Saved entries

___

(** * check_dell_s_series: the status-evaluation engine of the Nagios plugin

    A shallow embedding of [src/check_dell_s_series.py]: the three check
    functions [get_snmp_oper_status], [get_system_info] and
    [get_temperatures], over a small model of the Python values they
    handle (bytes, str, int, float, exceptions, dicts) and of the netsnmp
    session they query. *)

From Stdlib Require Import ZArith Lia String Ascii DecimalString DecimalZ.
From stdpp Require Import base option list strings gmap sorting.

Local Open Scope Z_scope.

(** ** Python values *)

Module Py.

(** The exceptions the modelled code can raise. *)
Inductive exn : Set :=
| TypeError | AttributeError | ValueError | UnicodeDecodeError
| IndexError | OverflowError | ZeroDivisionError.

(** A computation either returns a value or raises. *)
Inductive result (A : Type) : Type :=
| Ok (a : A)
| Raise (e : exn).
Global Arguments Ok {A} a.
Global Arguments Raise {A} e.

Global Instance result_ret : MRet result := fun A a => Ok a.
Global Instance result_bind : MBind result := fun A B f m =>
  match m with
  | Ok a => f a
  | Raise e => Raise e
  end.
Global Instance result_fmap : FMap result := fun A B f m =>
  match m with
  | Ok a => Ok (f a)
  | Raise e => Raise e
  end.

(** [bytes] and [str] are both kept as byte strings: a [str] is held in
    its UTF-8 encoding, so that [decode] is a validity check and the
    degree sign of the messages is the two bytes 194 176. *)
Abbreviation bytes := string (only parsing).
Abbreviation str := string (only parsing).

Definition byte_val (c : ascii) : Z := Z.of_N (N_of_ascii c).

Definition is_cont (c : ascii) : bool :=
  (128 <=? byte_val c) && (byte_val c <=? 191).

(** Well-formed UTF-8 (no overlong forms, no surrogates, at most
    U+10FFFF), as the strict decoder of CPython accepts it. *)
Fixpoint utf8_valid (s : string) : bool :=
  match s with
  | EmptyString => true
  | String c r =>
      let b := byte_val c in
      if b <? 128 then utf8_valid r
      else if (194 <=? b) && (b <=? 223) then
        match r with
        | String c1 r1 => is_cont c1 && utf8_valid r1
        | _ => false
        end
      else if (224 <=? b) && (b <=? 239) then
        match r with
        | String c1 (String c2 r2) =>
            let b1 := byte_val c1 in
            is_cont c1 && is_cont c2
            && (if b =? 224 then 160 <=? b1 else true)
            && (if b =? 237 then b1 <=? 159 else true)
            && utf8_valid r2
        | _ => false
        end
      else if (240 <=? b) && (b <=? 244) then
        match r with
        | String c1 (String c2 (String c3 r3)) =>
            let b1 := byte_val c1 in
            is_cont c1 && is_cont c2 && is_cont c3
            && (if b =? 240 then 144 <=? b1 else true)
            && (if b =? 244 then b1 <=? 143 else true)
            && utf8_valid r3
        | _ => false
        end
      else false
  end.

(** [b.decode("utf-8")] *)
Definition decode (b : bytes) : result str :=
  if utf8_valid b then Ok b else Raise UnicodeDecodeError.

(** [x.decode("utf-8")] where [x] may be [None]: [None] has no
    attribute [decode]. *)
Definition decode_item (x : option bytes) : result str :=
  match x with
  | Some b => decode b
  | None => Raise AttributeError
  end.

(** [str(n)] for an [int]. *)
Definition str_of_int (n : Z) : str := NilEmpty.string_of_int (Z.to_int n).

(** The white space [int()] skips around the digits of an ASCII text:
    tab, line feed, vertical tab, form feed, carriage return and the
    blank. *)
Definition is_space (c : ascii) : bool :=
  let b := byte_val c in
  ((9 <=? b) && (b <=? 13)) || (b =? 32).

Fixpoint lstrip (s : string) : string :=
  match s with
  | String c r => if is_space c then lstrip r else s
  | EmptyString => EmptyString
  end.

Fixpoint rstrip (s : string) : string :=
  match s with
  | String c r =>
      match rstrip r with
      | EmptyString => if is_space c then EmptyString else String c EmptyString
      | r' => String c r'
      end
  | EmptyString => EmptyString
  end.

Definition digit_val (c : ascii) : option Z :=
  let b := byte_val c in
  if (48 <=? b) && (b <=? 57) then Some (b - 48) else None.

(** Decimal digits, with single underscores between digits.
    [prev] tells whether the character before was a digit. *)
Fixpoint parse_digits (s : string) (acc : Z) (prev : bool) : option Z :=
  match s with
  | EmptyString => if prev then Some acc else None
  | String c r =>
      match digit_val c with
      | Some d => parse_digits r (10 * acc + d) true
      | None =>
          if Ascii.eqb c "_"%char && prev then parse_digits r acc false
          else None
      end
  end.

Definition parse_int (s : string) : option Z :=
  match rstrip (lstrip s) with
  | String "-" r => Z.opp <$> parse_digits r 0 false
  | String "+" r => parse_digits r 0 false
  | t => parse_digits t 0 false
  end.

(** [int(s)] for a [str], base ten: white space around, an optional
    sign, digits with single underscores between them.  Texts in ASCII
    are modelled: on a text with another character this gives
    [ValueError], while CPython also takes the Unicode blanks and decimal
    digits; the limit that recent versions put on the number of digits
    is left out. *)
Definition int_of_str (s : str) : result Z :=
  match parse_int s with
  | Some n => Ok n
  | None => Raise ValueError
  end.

___

(Task item) Nothing but a number should be given: the count of lines in the records that contain the word "Global".

(Expected answer) 5